(DATA FOR THIS TASK Opens)

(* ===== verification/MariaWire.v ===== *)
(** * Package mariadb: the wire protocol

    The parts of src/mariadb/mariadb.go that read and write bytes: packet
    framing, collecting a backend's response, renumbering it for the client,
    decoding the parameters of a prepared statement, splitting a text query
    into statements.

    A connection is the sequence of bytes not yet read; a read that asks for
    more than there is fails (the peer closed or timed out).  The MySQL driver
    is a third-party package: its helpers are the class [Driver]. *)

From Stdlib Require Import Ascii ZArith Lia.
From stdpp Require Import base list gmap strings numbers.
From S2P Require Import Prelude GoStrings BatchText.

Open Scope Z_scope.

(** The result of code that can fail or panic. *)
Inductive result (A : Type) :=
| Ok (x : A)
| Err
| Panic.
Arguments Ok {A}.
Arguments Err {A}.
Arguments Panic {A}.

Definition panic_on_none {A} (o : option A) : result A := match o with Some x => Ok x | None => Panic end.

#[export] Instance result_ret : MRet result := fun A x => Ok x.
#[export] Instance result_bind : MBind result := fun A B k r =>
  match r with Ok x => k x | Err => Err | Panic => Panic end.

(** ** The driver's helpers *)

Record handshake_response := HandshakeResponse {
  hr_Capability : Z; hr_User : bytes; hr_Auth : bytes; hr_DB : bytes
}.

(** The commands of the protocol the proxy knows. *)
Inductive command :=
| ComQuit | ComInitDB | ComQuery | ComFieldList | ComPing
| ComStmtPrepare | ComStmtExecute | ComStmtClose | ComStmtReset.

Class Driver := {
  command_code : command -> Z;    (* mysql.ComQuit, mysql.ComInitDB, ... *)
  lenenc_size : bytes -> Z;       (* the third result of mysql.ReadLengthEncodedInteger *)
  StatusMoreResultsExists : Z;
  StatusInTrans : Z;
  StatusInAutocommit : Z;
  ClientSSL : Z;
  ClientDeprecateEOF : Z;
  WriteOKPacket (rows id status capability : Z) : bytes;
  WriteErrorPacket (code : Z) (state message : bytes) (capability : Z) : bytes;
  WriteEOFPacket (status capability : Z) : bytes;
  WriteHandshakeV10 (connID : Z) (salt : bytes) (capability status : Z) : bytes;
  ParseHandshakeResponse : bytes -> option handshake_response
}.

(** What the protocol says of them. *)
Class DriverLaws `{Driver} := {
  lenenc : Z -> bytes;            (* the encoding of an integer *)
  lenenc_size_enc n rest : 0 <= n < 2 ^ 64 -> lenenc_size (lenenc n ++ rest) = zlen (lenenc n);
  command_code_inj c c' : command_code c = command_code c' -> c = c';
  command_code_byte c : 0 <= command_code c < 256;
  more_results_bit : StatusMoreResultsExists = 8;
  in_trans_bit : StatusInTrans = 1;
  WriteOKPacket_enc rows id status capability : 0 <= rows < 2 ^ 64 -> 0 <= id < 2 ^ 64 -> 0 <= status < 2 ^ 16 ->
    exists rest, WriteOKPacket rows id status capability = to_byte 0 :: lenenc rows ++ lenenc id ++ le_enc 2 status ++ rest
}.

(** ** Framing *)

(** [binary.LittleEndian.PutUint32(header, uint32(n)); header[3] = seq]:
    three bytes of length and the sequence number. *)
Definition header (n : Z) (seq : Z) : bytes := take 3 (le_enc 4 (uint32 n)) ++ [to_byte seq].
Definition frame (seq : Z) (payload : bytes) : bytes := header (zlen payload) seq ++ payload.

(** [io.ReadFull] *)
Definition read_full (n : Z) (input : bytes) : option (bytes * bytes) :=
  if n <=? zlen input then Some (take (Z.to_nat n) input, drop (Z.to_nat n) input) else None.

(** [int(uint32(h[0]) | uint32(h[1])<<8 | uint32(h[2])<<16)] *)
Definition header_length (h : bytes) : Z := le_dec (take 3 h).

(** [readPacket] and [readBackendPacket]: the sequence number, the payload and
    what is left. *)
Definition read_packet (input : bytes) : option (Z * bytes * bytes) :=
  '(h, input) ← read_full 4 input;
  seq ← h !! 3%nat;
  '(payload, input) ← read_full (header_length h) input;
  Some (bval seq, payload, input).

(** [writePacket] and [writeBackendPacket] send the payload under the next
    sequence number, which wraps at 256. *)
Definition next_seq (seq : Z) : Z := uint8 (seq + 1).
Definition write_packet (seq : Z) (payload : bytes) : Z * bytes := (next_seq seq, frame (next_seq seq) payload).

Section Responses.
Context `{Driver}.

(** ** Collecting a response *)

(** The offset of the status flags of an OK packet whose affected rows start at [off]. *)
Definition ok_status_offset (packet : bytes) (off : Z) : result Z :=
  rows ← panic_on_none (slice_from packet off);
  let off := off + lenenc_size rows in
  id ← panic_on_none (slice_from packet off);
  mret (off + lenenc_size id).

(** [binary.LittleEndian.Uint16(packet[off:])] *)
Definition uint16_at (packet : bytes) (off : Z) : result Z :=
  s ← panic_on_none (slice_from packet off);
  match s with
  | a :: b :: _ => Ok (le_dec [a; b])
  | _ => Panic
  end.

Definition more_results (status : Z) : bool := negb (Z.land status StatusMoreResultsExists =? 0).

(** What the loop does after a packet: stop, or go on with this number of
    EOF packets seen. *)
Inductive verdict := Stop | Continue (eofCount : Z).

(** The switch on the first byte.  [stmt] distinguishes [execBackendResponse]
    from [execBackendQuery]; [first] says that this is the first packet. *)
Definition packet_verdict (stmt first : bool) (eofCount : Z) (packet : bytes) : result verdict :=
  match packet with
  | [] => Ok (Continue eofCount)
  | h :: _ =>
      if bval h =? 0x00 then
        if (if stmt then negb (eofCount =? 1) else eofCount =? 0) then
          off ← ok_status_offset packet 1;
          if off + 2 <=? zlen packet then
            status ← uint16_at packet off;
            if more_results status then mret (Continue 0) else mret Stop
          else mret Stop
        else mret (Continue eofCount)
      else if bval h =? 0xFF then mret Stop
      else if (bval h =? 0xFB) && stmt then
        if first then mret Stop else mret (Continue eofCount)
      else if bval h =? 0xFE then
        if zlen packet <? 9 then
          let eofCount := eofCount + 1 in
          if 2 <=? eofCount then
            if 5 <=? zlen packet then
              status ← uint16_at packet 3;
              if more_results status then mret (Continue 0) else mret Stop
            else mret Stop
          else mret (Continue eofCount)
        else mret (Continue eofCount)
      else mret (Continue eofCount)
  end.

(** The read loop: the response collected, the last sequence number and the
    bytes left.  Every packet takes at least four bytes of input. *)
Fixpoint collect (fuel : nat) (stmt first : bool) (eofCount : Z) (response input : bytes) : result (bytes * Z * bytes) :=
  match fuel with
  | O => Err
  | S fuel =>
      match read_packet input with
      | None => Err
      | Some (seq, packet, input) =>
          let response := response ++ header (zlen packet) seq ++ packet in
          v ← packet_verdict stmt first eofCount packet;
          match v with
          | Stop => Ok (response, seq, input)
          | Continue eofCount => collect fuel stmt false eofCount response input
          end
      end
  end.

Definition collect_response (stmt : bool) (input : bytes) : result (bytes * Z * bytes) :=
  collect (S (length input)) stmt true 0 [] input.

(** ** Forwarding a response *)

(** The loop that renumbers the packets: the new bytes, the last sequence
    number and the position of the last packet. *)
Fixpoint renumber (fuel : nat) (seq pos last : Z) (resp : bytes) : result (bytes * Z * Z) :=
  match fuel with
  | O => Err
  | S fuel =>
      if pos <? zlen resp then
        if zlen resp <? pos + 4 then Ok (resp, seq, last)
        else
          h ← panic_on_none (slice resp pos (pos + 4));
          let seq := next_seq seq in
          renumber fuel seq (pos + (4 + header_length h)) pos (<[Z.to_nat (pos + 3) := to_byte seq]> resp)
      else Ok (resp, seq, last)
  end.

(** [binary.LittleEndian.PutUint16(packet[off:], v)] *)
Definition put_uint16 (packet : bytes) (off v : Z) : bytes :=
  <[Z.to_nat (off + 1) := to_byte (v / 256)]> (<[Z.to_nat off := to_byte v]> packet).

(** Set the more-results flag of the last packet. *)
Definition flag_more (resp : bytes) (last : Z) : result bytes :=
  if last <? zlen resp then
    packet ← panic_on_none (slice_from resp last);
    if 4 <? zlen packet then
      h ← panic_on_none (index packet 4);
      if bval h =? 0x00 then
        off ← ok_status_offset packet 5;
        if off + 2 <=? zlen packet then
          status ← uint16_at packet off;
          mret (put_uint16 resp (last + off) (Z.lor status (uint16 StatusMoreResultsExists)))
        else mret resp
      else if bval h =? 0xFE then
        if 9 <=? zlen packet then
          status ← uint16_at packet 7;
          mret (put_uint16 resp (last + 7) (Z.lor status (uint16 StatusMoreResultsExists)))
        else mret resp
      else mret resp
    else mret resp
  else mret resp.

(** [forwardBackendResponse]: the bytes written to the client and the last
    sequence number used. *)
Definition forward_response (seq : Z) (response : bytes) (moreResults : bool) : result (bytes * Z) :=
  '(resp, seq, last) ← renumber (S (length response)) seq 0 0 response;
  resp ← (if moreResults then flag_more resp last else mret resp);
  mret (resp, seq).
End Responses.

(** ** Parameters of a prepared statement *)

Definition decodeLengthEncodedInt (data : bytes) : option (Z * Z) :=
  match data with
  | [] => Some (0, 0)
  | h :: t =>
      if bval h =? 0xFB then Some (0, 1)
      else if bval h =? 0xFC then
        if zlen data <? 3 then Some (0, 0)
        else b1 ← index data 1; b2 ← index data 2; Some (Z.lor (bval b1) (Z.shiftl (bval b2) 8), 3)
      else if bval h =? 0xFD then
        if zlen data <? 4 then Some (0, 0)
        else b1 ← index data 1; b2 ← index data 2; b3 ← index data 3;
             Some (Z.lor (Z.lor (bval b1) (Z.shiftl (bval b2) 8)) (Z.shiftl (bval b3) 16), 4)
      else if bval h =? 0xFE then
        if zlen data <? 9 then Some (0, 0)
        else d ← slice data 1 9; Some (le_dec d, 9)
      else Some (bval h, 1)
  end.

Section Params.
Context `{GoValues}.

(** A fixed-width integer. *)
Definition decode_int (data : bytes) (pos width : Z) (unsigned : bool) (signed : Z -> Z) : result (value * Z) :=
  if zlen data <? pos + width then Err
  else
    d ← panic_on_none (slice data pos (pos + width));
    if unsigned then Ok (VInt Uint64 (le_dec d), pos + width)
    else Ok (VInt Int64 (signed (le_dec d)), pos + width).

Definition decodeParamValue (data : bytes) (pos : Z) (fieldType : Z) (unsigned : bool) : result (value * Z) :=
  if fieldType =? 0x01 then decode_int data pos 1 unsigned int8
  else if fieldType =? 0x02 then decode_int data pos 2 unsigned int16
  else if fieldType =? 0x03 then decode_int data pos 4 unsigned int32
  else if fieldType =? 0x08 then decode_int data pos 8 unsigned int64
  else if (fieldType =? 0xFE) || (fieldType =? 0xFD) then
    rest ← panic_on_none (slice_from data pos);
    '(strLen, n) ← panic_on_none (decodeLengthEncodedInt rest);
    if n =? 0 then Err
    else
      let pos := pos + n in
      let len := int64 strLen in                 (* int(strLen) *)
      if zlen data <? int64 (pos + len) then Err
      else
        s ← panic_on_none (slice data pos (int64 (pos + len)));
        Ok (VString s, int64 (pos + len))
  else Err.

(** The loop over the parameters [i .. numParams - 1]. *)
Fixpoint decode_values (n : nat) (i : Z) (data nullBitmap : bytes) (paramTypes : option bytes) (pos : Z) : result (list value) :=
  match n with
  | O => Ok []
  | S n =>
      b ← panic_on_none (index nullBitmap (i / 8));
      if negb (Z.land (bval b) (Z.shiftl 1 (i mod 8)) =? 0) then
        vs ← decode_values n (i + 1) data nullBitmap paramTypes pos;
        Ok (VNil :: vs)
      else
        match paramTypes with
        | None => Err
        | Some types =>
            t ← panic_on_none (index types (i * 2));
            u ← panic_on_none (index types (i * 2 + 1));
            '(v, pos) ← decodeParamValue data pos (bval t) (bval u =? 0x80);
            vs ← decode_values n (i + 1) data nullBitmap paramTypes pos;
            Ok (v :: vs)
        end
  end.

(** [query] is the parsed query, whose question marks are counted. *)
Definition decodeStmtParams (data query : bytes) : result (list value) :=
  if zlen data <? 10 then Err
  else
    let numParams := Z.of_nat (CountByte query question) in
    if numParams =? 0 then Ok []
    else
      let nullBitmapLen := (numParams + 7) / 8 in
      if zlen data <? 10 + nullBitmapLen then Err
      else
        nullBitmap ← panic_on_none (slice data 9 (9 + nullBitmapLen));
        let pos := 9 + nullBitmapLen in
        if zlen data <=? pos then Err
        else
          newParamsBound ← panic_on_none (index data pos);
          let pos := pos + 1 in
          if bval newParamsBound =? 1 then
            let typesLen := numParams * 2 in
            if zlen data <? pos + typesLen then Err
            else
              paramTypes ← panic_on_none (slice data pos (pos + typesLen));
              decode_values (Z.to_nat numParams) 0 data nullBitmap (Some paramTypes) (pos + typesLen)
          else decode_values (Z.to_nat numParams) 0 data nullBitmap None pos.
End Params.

(DATA FOR THIS TASK Closes)

Work out how many lines in the records contain the word "VInt", and give that number by itself.

2